The power first revealed itself during Wimbledon, when I saw the
name Martina Hingis, and it seemed to confess: I am tarnishing.

Days later, new Los Angeles Lakers coach Phil Jackson expressed
interest in Dennis Rodman, and I wondered: Why did he want this
odd man, sinner?

Now I see anagrams in everything. I have merely to look at a
name, and its letters rearrange themselves into that person's
essence. The reflex is instantaneous. The second his putt won
the U.S. Open, I said, "You're a good golfer, Payne
Stewart...yet wear pants."

This is not so much a power as a curse. I can no longer pick up
a newspaper without stumbling upon camouflaged truths. Where
others see the name Lawrence Taylor, I see a one-man Lawyer
Rental Co.

So I've stopped reading periodicals. I can't say I'll miss ESPN:
The Magazine, which is demographically devoted to amazing hep
teens, but I will miss the SI swimsuit issue. Alas, though I am
assured by colleagues that model Heidi Klum is as smart as she
is beautiful, I can hardly look at her without hearing her say,
"I'm like, 'Duh.'"

Naturally, I've unplugged my television. Dick Vitale is like TV
acid.

Thus, I'll never see the cable channel that Brett Favre is
destined to develop. Does anyone doubt for a moment that the
Green Bay Packers' quarterback and former substance abuser from
Kiln, Miss., will one day preside over Beer Fart TV?

The point is, your life story is encrypted in your birth
certificate:

"Casey Martin?"

"Yes, I cart man."

Your path is preordained. At the instant he was christened,
Evander Holyfield could assemble an autobiography from the
letters in his name: Lived holy 'n' fed ear.

What, you may ask, is the matter with me? I suffer from a kind
of brutally honest dyslexia, a cynical affliction that turns
gods into dogs. I used to worship George Herman (Babe) Ruth. But
then I saw into his soul: Home run tagger? Bah! Beer.

Which isn't to say that anagrams are omniscient. They aren't. No
matter how cozy he was with his clients, baseball union chief
Donald Fehr was not, I am certain, a DH fondler. But anagrams
are as close as we are likely to get to a foolproof character
reference. So you may have received a popular anonymous E-mail
in which Monica Samille Lewinsky confessed, "Slick Willie's my
A-one man," and President Clinton of the USA exposed himself--if
you will--thusly: To copulate, he finds interns.

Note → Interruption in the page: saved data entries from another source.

(** A client at rest stays at rest, and schedules no retry, whatever happens
    short of a call of [connect()]. *)
Lemma at_rest_step ev w :
  at_rest w -> ev <> Connect ->
  at_rest (step ev w) /\ retry_count (step ev w) = retry_count w.
Proof.
  intros Hrest Hev.
  pose proof (at_rest_closed w Hrest) as Hdead.
  pose proof Hrest as (Hi & Hst & Hws & Hsock & Hnr).
  unfold step. destruct (enabled ev w) eqn:Hen; [|auto]. simpl negb. cbv iota.
  destruct ev as [ | | |m|h|h|h|h|h|h|id|id p|id|id|tid]; try (split; [exact Hrest | reflexivity]).
  - congruence.
  - (* disconnect() *)
    split; [|apply (calm_retry_count _ _ (disconnect_calm w))].
    destruct (at_rest_cleanup w Hrest) as (H1 & _ & H3 & H4 & H5).
    exact (conj H1 (conj eq_refl (conj H3 (conj H4 H5)))).
  - (* destroy() *)
    split; [|apply (calm_retry_count _ _ (destroy_calm w))].
    destruct (at_rest_cleanup w Hrest) as (H1 & H2 & H3 & H4 & H5).
    exact (conj H1 (conj H2 (conj H3 (conj H4 H5)))).
  - (* sendMessage *)
    split; [|apply (calm_retry_count _ _ (sendMessage_calm m w))].
    unfold sendMessage. rewrite Hws. destruct (mq_enabled _); exact Hrest.
  - (* open *)
    simpl in Hen. apply bool_decide_eq_true in Hen.
    destruct (Hdead _ _ Hen); discriminate.
  - (* message *)
    simpl in Hen. apply bool_decide_eq_true in Hen.
    destruct (Hdead _ _ Hen); discriminate.
  - (* close *)
    unfold handleClose. cbv zeta.
    set (wA := set_readyState id CLOSED w).
    destruct (stopHeartbeat_rest wA) as (Hi1 & _ & _ & Hn).
    pose proof (stopHeartbeat_timers wA) as Ht1.
    pose proof (stopHeartbeat_calm wA) as Hc1.
    set (wB := stopHeartbeat wA) in *.
    assert (HiB : isIntentionalClose wB = true) by (rewrite Hi1; exact Hi).
    rewrite HiB. simpl negb. cbv iota.
    split; [|exact (calm_retry_count _ _ Hc1)].
    split; [exact HiB|]. split; [reflexivity|].
    split; [rewrite <- Hws; exact (f_equal fst Hn)|].
    split.
    + intros id' s. change (sockets (updateConnectionStatus Disconnected None None wB))
        with (sockets wB).
      rewrite (f_equal snd Hn : sockets wB = sockets wA).
      unfold wA, set_readyState. simpl. rewrite list_lookup_alter.
      case_decide as Hid; [|apply Hsock].
      destruct (sockets w !! id); [|discriminate]. intros [= <-]. right. reflexivity.
    + intros t Ht. apply Hnr, (Ht1 t), Ht.
  - (* a timer fires *)
    destruct (find_timer tid w) as [x|] eqn:Ef; [|split; [exact Hrest | reflexivity]].
    pose proof (Hnr x (find_timer_elem tid w x Ef)) as Hx.
    assert (HA : at_rest (rearm x w)).
    { split; [|split; [|split; [|split]]].
      - unfold rearm. case_match; exact Hi.
      - unfold rearm. case_match; exact Hst.
      - unfold rearm. case_match; exact Hws.
      - unfold rearm. case_match; exact Hsock.
      - intros t Ht. apply rearm_timers in Ht as (t0 & Ht0 & <-). apply Hnr, Ht0. }
    assert (Hsame : run_callback (t_cb x) (rearm x w) = rearm x w).
    { destruct HA as (_ & HstA & HwsA & _).
      destruct (t_cb x); simpl.
      - unfold connect_timeout_callback. rewrite HstA. reflexivity.
      - congruence.
      - unfold heartbeat_callback, isConnected. rewrite HwsA. reflexivity.
      - unfold pong_timeout_callback. rewrite HwsA. reflexivity. }
    rewrite Hsame. split; [exact HA|]. apply (calm_retry_count _ _ (rearm_calm x w)).
Qed.

Lemma at_rest_run evs w :
  at_rest w -> Forall (fun te => te.2 <> Connect) evs ->
  at_rest (run evs w) /\ retry_count (run evs w) = retry_count w.
Proof.
  intros Hrest Hevs. revert w Hrest.
  induction Hevs as [|te evs Hte _ IH]; intros w Hrest; [auto|].
  rewrite run_cons. unfold step_at.
  destruct (at_rest_step te.2 (set_now te.1 w) Hrest Hte) as (Hr & Hc).
  destruct (IH _ Hr) as (Hr' & Hc'). split; [exact Hr'|]. rewrite Hc'. exact Hc.
Qed.

(** Where the claim holds: when no retry other than the one whose handle the
    client holds is pending, [disconnect()] is final.  Whatever events follow,
    short of a call of [connect()], the status stays [disconnected] and no
    retry is scheduled. *)
Lemma disconnect_is_final w evs :
  one_live_socket w ->
  (forall t, t ∈ timers w -> t_cb t = ReconnectCb -> reconnectTimer w = Some (t_id t)) ->
  Forall (fun te => te.2 <> Connect) evs ->
  state (connectionStatus (run evs (disconnect w))) = Disconnected
  /\ retry_count (run evs (disconnect w)) = retry_count w.
Proof.
  intros Hl Hheld Hevs.
  destruct (at_rest_run evs (disconnect w) (disconnect_at_rest w Hl Hheld) Hevs)
    as ((_ & Hst & _) & Hc).
  split; [exact Hst|]. rewrite Hc. apply (calm_retry_count _ _ (disconnect_calm w)).
Qed.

Myriad Web sites and computer programs now exist expressly to
generate anagrams. You can, for instance, E-mail a name or
phrase to the site www.wordsmith.org and receive an anagram in
return, courtesy of the Internet Anagram Server (I,
rearrangement servant), which posts such classics as desperation
(a rope ends it), the Morse Code (here come dots) and slot
machines (cash lost in 'em).

I have not personally used such artificial anagram intelligence.
Rather, I require just a glance at a phrase, and the letters
naturally jump into their proper (and devastating) order. With
51 characters, you can construct a dry statistical description
of an athlete: Michael Jordan of the six-time league champion
Chicago Bulls.

Or those same 51 characters, remixed on the palate, can compose
a nuanced narrative. Here is a life: Jinx Ehlo, build a
megafame. Our chichi cologne? Camel piss, that.

Thank you for indulging me. Next week, we'll return to our usual
topic. Steve Rushin, or See his TV run.